Dotarła do zamku, wrota otworzył jej Maciej - nadworny, który był jej przyjacielem, gdy mieszkała jeszcze w zamku. Ale kiedy uciekła, ich kontakt się urwał.
- Witaj piękna panno. Król będzie zaszczycony, że tak piękna kobieta zabiega o jego względy.
- Maciek, to ja.
- Anastazja? Co się z Tobą stało? Wyszłaś za bogatego księcia?
- Przecież dobrze wiesz, że nie mogłabym. Jedyna osoba jaka jest dla mnie ważna to Ludwik.

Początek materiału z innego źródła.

Lemma diff_index_ok file extents idx w cs :
  quiet (in_store w) (index_cmds bs po file extents idx ++ cs) →
  ∃ w', diff_index sb po deep file extents idx w = Some w' ∧
    quietly (in_store w) (index_cmds bs po file extents idx) cs (in_store w').
Proof.
  intros Hq. unfold diff_index, index_cmds, block_sector in *. fold bs in Hq |- *.
  destruct (ext4_extent_index_leaf idx =? 0);
    [exists w; split; [done|by apply quietly_refl]|].
  set (sector := u64 _ `div` SECTOR_SIZE) in *.
  rewrite <-app_assoc in Hq. destruct (zlen extents =? 0).
  - cbn [app] in Hq. quiet_step Hq as w1 Hi1. quiet_step (proj2 Hi1) as w2 Hi2.
    quiet_step (proj2 Hi2) as w3 Hi3.
    destruct (quiet_reinspect w3 sector _ (proj2 Hi3)) as (w4 & E4 & Hi4).
    rewrite E4. cbn [mbind option_bind].
    destruct (insert_loop_ok _ _ _ _ _ _ (proj2 Hi4)) as (s5 & E5 & Hi5).
    rewrite E5. exists (set_store s5 w4). split; [done|].
    rewrite <-app_assoc. eapply quietly_cons; [exact Hi1|]. eapply quietly_cons; [exact Hi2|].
    eapply quietly_cons; [exact Hi3|]. by eapply quietly_trans.
  - cbn [app mbind option_bind] in *. destruct (insert_loop_ok _ _ _ _ _ _ Hq) as (s5 & E5 & Hi5).
    rewrite E5. by exists (set_store s5 w).
Qed.

Lemma diff_entries_ok node junk file known_len extents k : ∀ i w cs,
  node_ok node → Z.of_nat (i + k) ≤ node_entries node →
  let new := concat (entry_cmds bs po file known_len extents (node_depth node) <$>
                     (entry_at node <$> seq i k)) in
  quiet (in_store w) (new ++ cs) →
  ∃ w', diff_entries sb po deep k (Z.of_nat i) (node_depth node) file known_len extents
          (node ++ junk) w = Some w' ∧ quietly (in_store w) new cs (in_store w').
Proof.
  induction k as [|k IH]; intros i w cs Hok Hk new Hq.
  { exists w. split; [done|by apply quietly_refl]. }
  subst new. cbn [diff_entries seq fmap list_fmap concat] in *. rewrite <-app_assoc in Hq.
  pose proof (entry_read node junk i Hok ltac:(lia)) as Ee. unfold extent_entry in Ee.
  rewrite Ee. cbn [mbind option_bind].
  assert (∃ w1, (if negb (node_depth node =? 0)
                 then diff_index sb po deep file extents (entry_at node i) w
                 else diff_leaf sb po deep file known_len (entry_at node i) w) = Some w1 ∧
    quietly (in_store w)
      (entry_cmds bs po file known_len extents (node_depth node) (entry_at node i))
      (concat (entry_cmds bs po file known_len extents (node_depth node) <$>
                (entry_at node <$> seq (S i) k)) ++ cs) (in_store w1)) as (w1 & E1 & Hi1).
  { unfold entry_cmds at 1 in Hq. unfold entry_cmds at 1.
    destruct (node_depth node =? 0); [by apply diff_leaf_ok|by apply diff_index_ok]. }
  rewrite E1. cbn [mbind option_bind]. replace (Z.of_nat i + 1) with (Z.of_nat (S i)) by lia.
  destruct (IH (S i) w1 cs Hok ltac:(lia) (proj2 Hi1)) as (w2 & E2 & Hi2).
  exists w2. split; [done|]. by eapply quietly_trans.
Qed.
End node.

(** ** The call *)

Section call.
Context `{MallocTotal} `{Connected} `{Host}.
Context (sb : super_info) (po : Z) (Hbs : 0 < block_size sb).
Context (deep : qemu_bdrv_write → bool → inspector → option (inspector * Z)).

Lemma parse_list_ok kind ids :
  is_token (str_bytes kind) → Forall (λ c, c ≠ 0) (str_bytes kind) →
  Forall (λ id, 0 ≤ id < 2 ^ 64) ids →
  parse_list ((λ s, s ++ [0]) <$> (pointer_text kind <$> ids)) = Some ids.
Proof.
  intros Ht Hz. induction 1 as [|id ids Hid _ IH]; [done|].
  rewrite !fmap_cons. cbn [parse_list].
  destruct (pointer_text_read kind id [] indeterminate Ht Hz Hid) as [-> E].
  cbn [mbind option_bind]. rewrite E. cbn [mbind option_bind]. by rewrite IH.
Qed.

(** A node in front of [junk]; the file has [known_len] sectors on its list, and
    [ids] are the blocks of its tree that are known. *)
Lemma diff_extents_ok node junk file known_len ids n w :
  ready (in_store w) → node_ok node → ehf "eh_magic" (take 12 node) = 0xF30A →
  0 ≤ known_len < 2 ^ 63 → Forall (λ id, 0 ≤ id < 2 ^ 64) ids → zlen ids < 2 ^ 32 →
  let d := applied (in_store w) in
  let llen := cmd REDIS_FILE_SECTORS_LLEN [AInt file] in
  let lget := cmd REDIS_EXTENTS_LGET [AInt file] in
  let cs := node_cmds (block_size sb) po file known_len ids node in
  (exec d llen).2 = RInteger known_len →
  (exec (exec d llen).1 lget).2 = RArray n (RString <$> (pointer_text "extent" <$> ids)) →
  no_strings (exec_all d [llen; lget]) cs →
  ∃ w', __diff_ext4_extents sb po deep file (node ++ junk) w = Some (w', EXIT_SUCCESS) ∧
    issued (in_store w) ([llen; lget] ++ cs) (in_store w').
Proof.
  intros Hr Hok Hmagic Hlen Hids Hn d llen lget cs Hllen Hlget Hq. unfold __diff_ext4_extents.
  pose proof (node_entries_nonneg node Hok) as Hne.
  assert (mem_le 2 (node ++ junk) 0 = Some 0xF30A) as ->.
  { rewrite <-Hmagic. pose proof (no_room _ Hok). unfold mem_le.
    rewrite mem_read_prefix by len. cbn [mbind option_bind]. f_equal.
    change (Z.to_nat 2) with 2%nat. rewrite take_app_le by lia.
    unfold fget, fbytes. cbn [offset_of String.eqb Ascii.eqb Bool.eqb]. simpl.
    rewrite drop_0, take_take. done. }
  cbn [mbind option_bind Z.eqb Pos.eqb negb]. rewrite hdr_read by done. cbn [mbind option_bind].
  destruct (list_len_issued (in_store w) REDIS_FILE_SECTORS_LLEN file Hr) as (s1 & E1 & Hi1).
  fold llen d in E1, Hi1. rewrite E1, Hllen. cbn [mbind option_bind negb Z.eqb EXIT_SUCCESS].
  rewrite uwrap_small by lia. destruct Hi1 as [Hr1 Ea1]. simpl in Ea1. fold d in Ea1.
  destruct (list_get_issued s1 REDIS_EXTENTS_LGET file None n (pointer_text "extent" <$> ids) Hr1)
    as (s2 & E2 & Hi2 & Eq2); [by apply pointer_texts_short|len|by rewrite Ea1|].
  cbn [in_store set_store]. rewrite E2. cbn [mbind option_bind negb Z.eqb EXIT_SUCCESS].
  rewrite parse_list_ok; [|by apply (bool_decide_unpack _); vm_compute|by repeat constructor|done].
  cbn [mbind option_bind]. fold (node_entries node) (node_depth node).
  assert (applied s2 = exec_all d [llen; lget]) as Ea2 by (by rewrite (proj2 Hi2), Ea1).
  destruct (diff_entries_ok sb po Hbs deep node junk file known_len ids
    (Z.to_nat (node_entries node)) 0 (set_store s2 (set_store s1 w)) [] Hok ltac:(lia))
    as (w3 & E3 & Hi3 & _).
  { split; [by apply Hi2|]. cbn [in_store set_store]. rewrite Eq2, app_nil_r.
    unfold applied in Ea2. rewrite Eq2 in Ea2. cbn in Ea2. rewrite Ea2. exact Hq. }
  change (Z.of_nat 0) with 0 in E3. rewrite E3. cbn [mbind option_bind].
  rewrite free_copies. cbn [mbind option_bind].
  destruct (flush_issued (in_store w3)) as (s4 & E4 & Hi4 & _); [eauto with store|].
  rewrite E4. eexists. split; [done|]. cbn [app in_store set_store].
  eapply issued_cons; [by split|]. eapply issued_cons; [exact Hi2|].
  rewrite <-(app_nil_r cs). eapply issued_trans; [exact Hi3|exact Hi4].
Qed.
End call.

- Mam nadzieję, że mimo wszystko wam się uda.
Chciała najpierw porozmawiać z Ludwikiem, więc poszła do jego komnaty, a to, co tam ujrzała zapamięta do końca życia...
Widok jego smutnej, zmęczonej i pełnej zmarszczek twarzy przyprawił ją o gęsią skórkę. Dobrze wiedziała, że to jej wina.
- Ludwik?
- Kto pyta? - odpowiedział jej gruby, zmęczony głos. Nie odpowiedziała. Podeszła bliżej. Od razu ją poznał. Oniemiał Jego wzrok utkwił w niej. Nie odrywając od niej wzroku powoli podniósł się z miękkiego fotela i zaczął iść w jej stronę. Poruszali się powoli ku sobie w ciszy. Wiedzieli, że słowa są zbędna, ponieważ miłości nie trzeba tłumaczyć.
PRAWDZIWA MIŁOŚĆ JEST PRZEZNACZENIEM, OD KTÓREGO NIKT NIE UCIEKNIE. NIEWAŻNE, ILE RAZY SIĘ POMYLISZ, W KOŃCU TRAFISZ.